### What the task requires
Look below for the lines from the one with "[done|]. by rewrite decide_False by done." to the one with "- destruct (decide (y = ra)) as [->|Hya]; [congruence|].", and copy exactly those lines, both ends included.

### Data in this exercise
(* ===== verification/GraphWcc.v ===== *)
(** * Union-find computes the weakly connected components

    Theorems about [wcc] of [Graph.v].  The parents form a forest: every node has a
    representative, a root, and a height that drops along the parents, which
    bounds the recursion of [find].  [union] of an edge joins two classes, path
    compression joins none. *)

From Stdlib Require Import ZArith Lia.
From stdpp Require Import prelude gmap list strings relations.
From S2P Require Import Prelude Bytes Ordered Text F64 StorageTrait IndexKey Graph.

Section forest.
Variable n : nat.

(** Parents [p] with representatives [rep] and heights [h]. *)
Record forest (p : list nat) (rep h : nat → nat) : Prop := {
  fo_len : length p = n;
  fo_range x : x < n → p !!! x < n;
  fo_root x : x < n → rep x < n ∧ p !!! rep x = rep x;
  fo_step x : x < n → rep (p !!! x) = rep x;
  fo_self x : x < n → p !!! x = x → rep x = x;
  fo_height x : x < n → p !!! x ≠ x → h (p !!! x) < h x
}.

Lemma rep_idem p rep h x : forest p rep h → x < n → rep (rep x) = rep x.
Proof. intros Hf Hx. destruct (fo_root _ _ _ Hf x Hx). by apply (fo_self _ _ _ Hf). Qed.

Lemma rep_height p rep h x : forest p rep h → x < n → h (rep x) ≤ h x.
Proof.
  intros Hf. remember (h x) as k eqn:Hk. revert x Hk. induction (lt_wf k) as [k _ IH]. intros x -> Hx.
  destruct (decide (p !!! x = x)) as [He|He]; [by rewrite (fo_self _ _ _ Hf x Hx He)|].
  rewrite <-(fo_step _ _ _ Hf x Hx). pose proof (fo_height _ _ _ Hf x Hx He) as Hlt.
  specialize (IH _ Hlt (p !!! x) eq_refl (fo_range _ _ _ Hf x Hx)). lia.
Qed.

(** Pointing a node at its representative changes nothing else. *)
Lemma compress_forest p rep h x :
  forest p rep h → x < n → forest (<[x := rep x]> p) rep h.
Proof.
  intros Hf Hx. pose proof Hf as [Hl Hr Hro Hst Hse Hh].
  assert (∀ y, <[x := rep x]> p !!! y = if decide (y = x) then rep x else p !!! y) as Hlook.
  { intros y. case_decide as Hd; [subst; apply list_lookup_total_insert_eq; lia|].
    apply list_lookup_total_insert_ne. congruence. }
  split; [by rewrite length_insert|..]; intros y Hy; rewrite ?Hlook.
  - case_decide; [by apply Hro|by apply Hr].
  - destruct (Hro y Hy) as [Hlt Hroot]. split; [done|]. case_decide as Hd; [|done].
    rewrite <-Hd at 1. by apply (rep_idem _ _ _ _ Hf).
  - case_decide; [subst; by apply (rep_idem _ _ _ _ Hf)|by apply Hst].
  - case_decide; [subst; done|by apply Hse].
  - case_decide as Hd; [subst; intros Hne|by apply Hh].
    destruct (decide (p !!! x = x)) as [He|He]; [by rewrite (Hse x Hx He) in Hne|].
    rewrite <-(Hst x Hx). pose proof (rep_height _ _ _ (p !!! x) Hf (Hr x Hx)).
    specialize (Hh x Hx He). lia.
Qed.

Lemma find_spec rep h fuel p x :
  forest p rep h → x < n → h x < fuel →
  ∃ p', uf_find fuel p x = Some (rep x, p') ∧ forest p' rep h.
Proof.
  revert p x. induction fuel as [|fuel IH]; intros p x Hf Hx Hh; [lia|]. simpl.
  destruct (Nat.eqb_spec (p !!! x) x) as [He|He]; simpl.
  - exists p. rewrite (fo_self _ _ _ Hf x Hx He). by rewrite He.
  - pose proof (fo_height _ _ _ Hf x Hx He).
    destruct (IH p (p !!! x) Hf (fo_range _ _ _ Hf x Hx)) as (p' & -> & Hf'); [lia|].
    simpl. rewrite (fo_step _ _ _ Hf x Hx). eexists. split; [done|]. by apply compress_forest.
Qed.

(** Any forest has heights below the number of nodes. *)
Lemma bounded_heights p rep h :
  forest p rep h → ∃ c, forest p rep c ∧ ∀ x, x < n → c x < n.
Proof.
  intros [Hl Hr Hro Hst Hse Hh]. exists (λ x, length (filter (λ y, h y < h x) (seq 0 n))).
  assert (∀ (P Q : nat → Prop) `{∀ y, Decision (P y)} `{∀ y, Decision (Q y)} z,
    (∀ y, P y → Q y) → z < n → Q z → ¬ P z →
    length (filter P (seq 0 n)) < length (filter Q (seq 0 n))) as Hstrict.
  { intros P Q ?? z HPQ Hz HQ HP.
    assert (z ∈ filter Q (seq 0 n)) as Hzin by (apply list_elem_of_filter; rewrite elem_of_seq; split; [done|lia]).
    assert (NoDup (filter P (seq 0 n))) as HndP by apply NoDup_filter, NoDup_seq.
    assert (length (z :: filter P (seq 0 n)) ≤ length (filter Q (seq 0 n))); [|simpl in *; lia].
    apply submseteq_length, NoDup_submseteq.
    - constructor; [|done]. rewrite list_elem_of_filter. tauto.
    - intros y [->|Hy]%elem_of_cons; [done|]. apply list_elem_of_filter in Hy as [? ?].
      apply list_elem_of_filter. auto. }
  split.
  - split; try done. intros x Hx Hne. specialize (Hh x Hx Hne).
    apply (Hstrict _ _ _ _ (p !!! x)); [lia|by apply Hr|done|lia].
  - intros x Hx. rewrite <-(length_seq n 0) at 2.
    rewrite <-(filter_all (λ _ : nat, True) (seq 0 n)) at 2 by done.
    apply (Hstrict _ _ _ _ x); [done|done|done|lia].
Qed.

(** Joining two roots. *)
Lemma join_forest p rep h ra rb :
  forest p rep h → ra < n → rb < n → rep ra = ra → rep rb = rb → ra ≠ rb →
  forest (<[ra := rb]> p) (λ y, if decide (rep y = ra) then rb else rep y)
    (λ y, if decide (rep y = ra) then h y + h rb + 1 else h y).
Proof.
  intros [Hl Hr Hro Hst Hse Hh] Ha Hb Hra Hrb Hne.
  assert (∀ y, <[ra := rb]> p !!! y = if decide (y = ra) then rb else p !!! y) as Hlook.
  { intros y. case_decide as Hd; [subst; apply list_lookup_total_insert_eq; lia|].
    apply list_lookup_total_insert_ne. congruence. }
  assert (p !!! rb = rb) as Hpb by (rewrite <-Hrb at 1; rewrite <-Hrb at 2; by apply Hro).
  split; [by rewrite length_insert|..]; intros y Hy; rewrite ?Hlook.
  - case_decide; [done|by apply Hr].
  - destruct (Hro y Hy) as [Hlt Hroot].
    destruct (decide (rep y = ra)) as [He|He].
    + split; [done|]. by rewrite decide_False by congruence.
    + split; [done|]. by rewrite decide_False by done.
  - destruct (decide (y = ra)) as [->|Hya].
    + rewrite Hra, Hrb, (decide_True _ _ eq_refl). by rewrite decide_False by congruence.
    + by rewrite (Hst y Hy).
  - destruct (decide (y = ra)) as [->|Hya]; [congruence|].
    intros Hpy. rewrite (Hse y Hy Hpy). by rewrite decide_False by done.
  - destruct (decide (y = ra)) as [->|Hya]; intros Hpy.
    + rewrite Hra, Hrb, (decide_True _ _ eq_refl). rewrite decide_False by congruence. lia.
    + rewrite (Hst y Hy). specialize (Hh y Hy Hpy). case_decide; lia.
Qed.

(** Classes are the components of the edges seen so far. *)
Definition joined (l : list (nat * nat)) (a b : nat) : Prop := (a, b) ∈ l.

Record classes (l : list (nat * nat)) (rep : nat → nat) : Prop := {
  cl_sound x : x < n → rtsc (joined l) x (rep x);
  cl_edge a b : (a, b) ∈ l → rep a = rep b
}.

Lemma rtsc_mono l1 l2 x y : l1 ⊆ l2 → rtsc (joined l1) x y → rtsc (joined l2) x y.
Proof.
  intros Hsub. apply rtc_subrel. intros a b [Hab|Hab]; [left|right]; by apply Hsub.
Qed.

Lemma joined_rep l (rep : nat → nat) x y : (∀ a b, (a, b) ∈ l → rep a = rep b) → rtsc (joined l) x y → rep x = rep y.
Proof.
  intros He. induction 1 as [|x y z [Hxy|Hxy] _ IH]; [done|..]; rewrite <-IH; [|symmetry]; by apply He.
Qed.

Lemma rtsc_symm l x y : rtsc (joined l) x y → rtsc (joined l) y x.
Proof. intros. by apply rtsc_equivalence. Qed.

Lemma classes_iff l rep x y :
  classes l rep → x < n → y < n → rep x = rep y ↔ rtsc (joined l) x y.
Proof.
  intros [Hs He] Hx Hy. split; [|by apply joined_rep]. intros Hxy.
  etrans; [by apply Hs|]. rewrite Hxy. by apply rtsc_symm, Hs.
Qed.

Lemma classes_join l rep a b :
  classes l rep → a < n → b < n →
  classes (l ++ [(a, b)]) (λ y, if decide (rep y = rep a) then rep b else rep y).
Proof.
  intros [Hs He] Ha Hb.
  assert (l ⊆ l ++ [(a, b)]) as Hsub by set_solver.
  assert (∀ x, x < n → rtsc (joined (l ++ [(a, b)])) x (rep x)) as Hs'
    by (intros x Hx; eapply rtsc_mono; [exact Hsub|by apply Hs]).
  split.
  - intros x Hx. case_decide as Hd; [|by apply Hs'].
    etrans; [by apply Hs'|]. rewrite Hd. etrans; [by apply rtsc_symm, Hs'|].
    etrans; [|by apply Hs']. apply rtsc_lr. unfold joined. set_solver.
  - intros x y [Hxy|Hxy%list_elem_of_singleton]%elem_of_app.
    + by rewrite (He x y Hxy).
    + injection Hxy as -> ->. rewrite (decide_True _ _ eq_refl). by case_decide.
Qed.

Lemma classes_same l rep a b : classes l rep → rep a = rep b → classes (l ++ [(a, b)]) rep.
Proof.
  intros [Hs He] Hab. split.
  - intros x Hx. eapply rtsc_mono; [|by apply Hs]. set_solver.
  - intros x y [Hxy|Hxy%list_elem_of_singleton]%elem_of_app; [by apply He|]. by injection Hxy as -> ->.
Qed.

Definition uf_state (l : list (nat * nat)) (p : list nat) : Prop :=
  ∃ rep h, forest p rep h ∧ classes l rep.

Lemma find_total p rep h x :
  forest p rep h → x < n → ∃ p' h', uf_find n p x = Some (rep x, p') ∧ forest p' rep h'.
Proof.
  intros Hf Hx. destruct (bounded_heights p rep h Hf) as (c & Hc & Hb).
  destruct (find_spec rep c n p x Hc Hx (Hb x Hx)) as (p' & ? & ?). by exists p', c.
Qed.

Lemma union_spec l p a b :
  uf_state l p → a < n → b < n → ∃ p', uf_union n p a b = Some p' ∧ uf_state (l ++ [(a, b)]) p'.
Proof.
  intros (rep & h & Hf & Hc) Ha Hb. unfold uf_union.
  destruct (find_total p rep h a Hf Ha) as (p1 & h1 & -> & Hf1). simpl.
  destruct (find_total p1 rep h1 b Hf1 Hb) as (p2 & h2 & -> & Hf2). simpl.
  destruct (fo_root _ _ _ Hf2 a Ha) as [Hra _]. destruct (fo_root _ _ _ Hf2 b Hb) as [Hrb _].
  pose proof (rep_idem _ _ _ a Hf2 Ha). pose proof (rep_idem _ _ _ b Hf2 Hb).
  destruct (Nat.eqb_spec (rep a) (rep b)) as [He|He]; simpl; (eexists; split; [done|]).
  - exists rep, h2. split; [done|]. by apply classes_same.
  - eexists _, _. split; [by apply join_forest|]. by apply classes_join.
Qed.

Lemma edges_spec l2 l1 p :
  uf_state l1 p → (∀ a b, (a, b) ∈ l2 → a < n ∧ b < n) →
  ∃ p', wcc_edges n p l2 = Some p' ∧ uf_state (l1 ++ l2) p'.
Proof.
  revert l1 p. induction l2 as [|[a b] l2 IH]; intros l1 p Hs Hl; simpl.
  - exists p. by rewrite app_nil_r.
  - destruct (Hl a b) as [Ha Hb]; [set_solver|].
    destruct (union_spec l1 p a b Hs Ha Hb) as (p1 & -> & Hs1). simpl.
    destruct (IH _ p1 Hs1) as (p' & ? & Hs'); [set_solver|]. exists p'. split; [done|].
    by rewrite <-app_assoc in Hs'.
Qed.

Lemma forest_init : forest (seq 0 n) id (λ _, 0).
Proof.
  assert (∀ x, x < n → seq 0 n !!! x = x) as Hl.
  { intros x Hx. apply list_lookup_total_correct. apply lookup_seq. lia. }
  split; [by rewrite length_seq|..]; intros x Hx; unfold id; rewrite ?Hl by done; try done.
Qed.

Lemma init_state : uf_state [] (seq 0 n).
Proof.
  exists id, (λ _, 0). split; [apply forest_init|].
  split; [intros x _; apply rtc_refl|]. intros a b Hab. by apply elem_of_nil in Hab.
Qed.
End forest.

Section wcc.
Context {G : Type} `{CsrLaws G} {Other : Type}.
Variable g : G.

(** Two ends of an edge, in either direction. *)
Definition linked_by_edges : nat → nat → Prop := rtsc (joined (edges g)).

Lemma edges_range a b : (a, b) ∈ edges g → a < node_count g ∧ b < node_count g.
Proof.
  unfold edges. rewrite list_elem_of_In, in_concat. intros (l & Hl & Hab).
  apply list_elem_of_In in Hl, Hab. apply list_elem_of_fmap in Hl as (u & -> & Hu).
  apply list_elem_of_fmap in Hab as (v & [= -> ->] & Hv).
  unfold nodes in Hu. apply elem_of_seq in Hu. split; [lia|]. by eapply csr_out_range.
Qed.

Lemma rows_spec rep p h l :
  forest (node_count g) p rep h → (∀ i, i ∈ l → i < node_count g) →
  wcc_rows (Other:=Other) g (node_count g) p l =
    Some ((λ i, named g i (VInteger (Z.of_nat (rep i)))) <$> l).
Proof.
  revert p h. induction l as [|i l IH]; intros p h Hf Hl; simpl; [done|].
  destruct (find_total (node_count g) p rep h i Hf) as (p' & h' & -> & Hf'); [set_solver|].
  simpl. by rewrite (IH p' h' Hf') by set_solver.
Qed.

Lemma wcc_spec :
  ∃ comp : nat → nat,
    wcc (Other:=Other) g = Some ((λ i, named g i (VInteger (Z.of_nat (comp i)))) <$> nodes g) ∧
    (∀ i, i < node_count g → comp i < node_count g ∧ linked_by_edges i (comp i)) ∧
    ∀ i j, i < node_count g → j < node_count g → comp i = comp j ↔ linked_by_edges i j.
Proof.
  unfold wcc. destruct (Nat.eqb_spec (node_count g) 0) as [Hz|Hz].
  { exists id. unfold nodes. rewrite Hz. split; [done|]. split; intros; lia. }
  destruct (edges_spec (node_count g) (edges g) [] (nodes g)) as (p & -> & rep & h & Hf & Hc).
  { apply init_state. } { intros a b ?%edges_range. done. }
  simpl. exists rep. split; [|split].
  - eapply rows_spec; [done|]. intros i Hi%elem_of_seq. lia.
  - intros i Hi. split; [by apply (fo_root _ _ _ _ Hf)|by apply Hc].
  - intros i j Hi Hj. by apply classes_iff with (n := node_count g).
Qed.

(** C22: [wcc] computes the weakly connected components.  It terminates (no chain of
    parents is longer than the number of nodes), with one row per node in order:
    the name and a component number.  Two nodes get the same number exactly when
    edges, taken in either direction, connect them, and the number is that of a
    node of the component. *)
Theorem wcc_components :
  ∃ comp : nat → nat,
    wcc (Other:=Other) g = Some ((λ i, named g i (VInteger (Z.of_nat (comp i)))) <$> nodes g) ∧
    (∀ i, i < node_count g → comp i < node_count g ∧ linked_by_edges i (comp i)) ∧
    ∀ i j, i < node_count g → j < node_count g → comp i = comp j ↔ linked_by_edges i j.
Proof. exact wcc_spec. Qed.
End wcc.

### Final answer
    + split; [done|]. by rewrite decide_False by done.
  - destruct (decide (y = ra)) as [->|Hya].
    + rewrite Hra, Hrb, (decide_True _ _ eq_refl). by rewrite decide_False by congruence.
    + by rewrite (Hst y Hy).
  - destruct (decide (y = ra)) as [->|Hya]; [congruence|].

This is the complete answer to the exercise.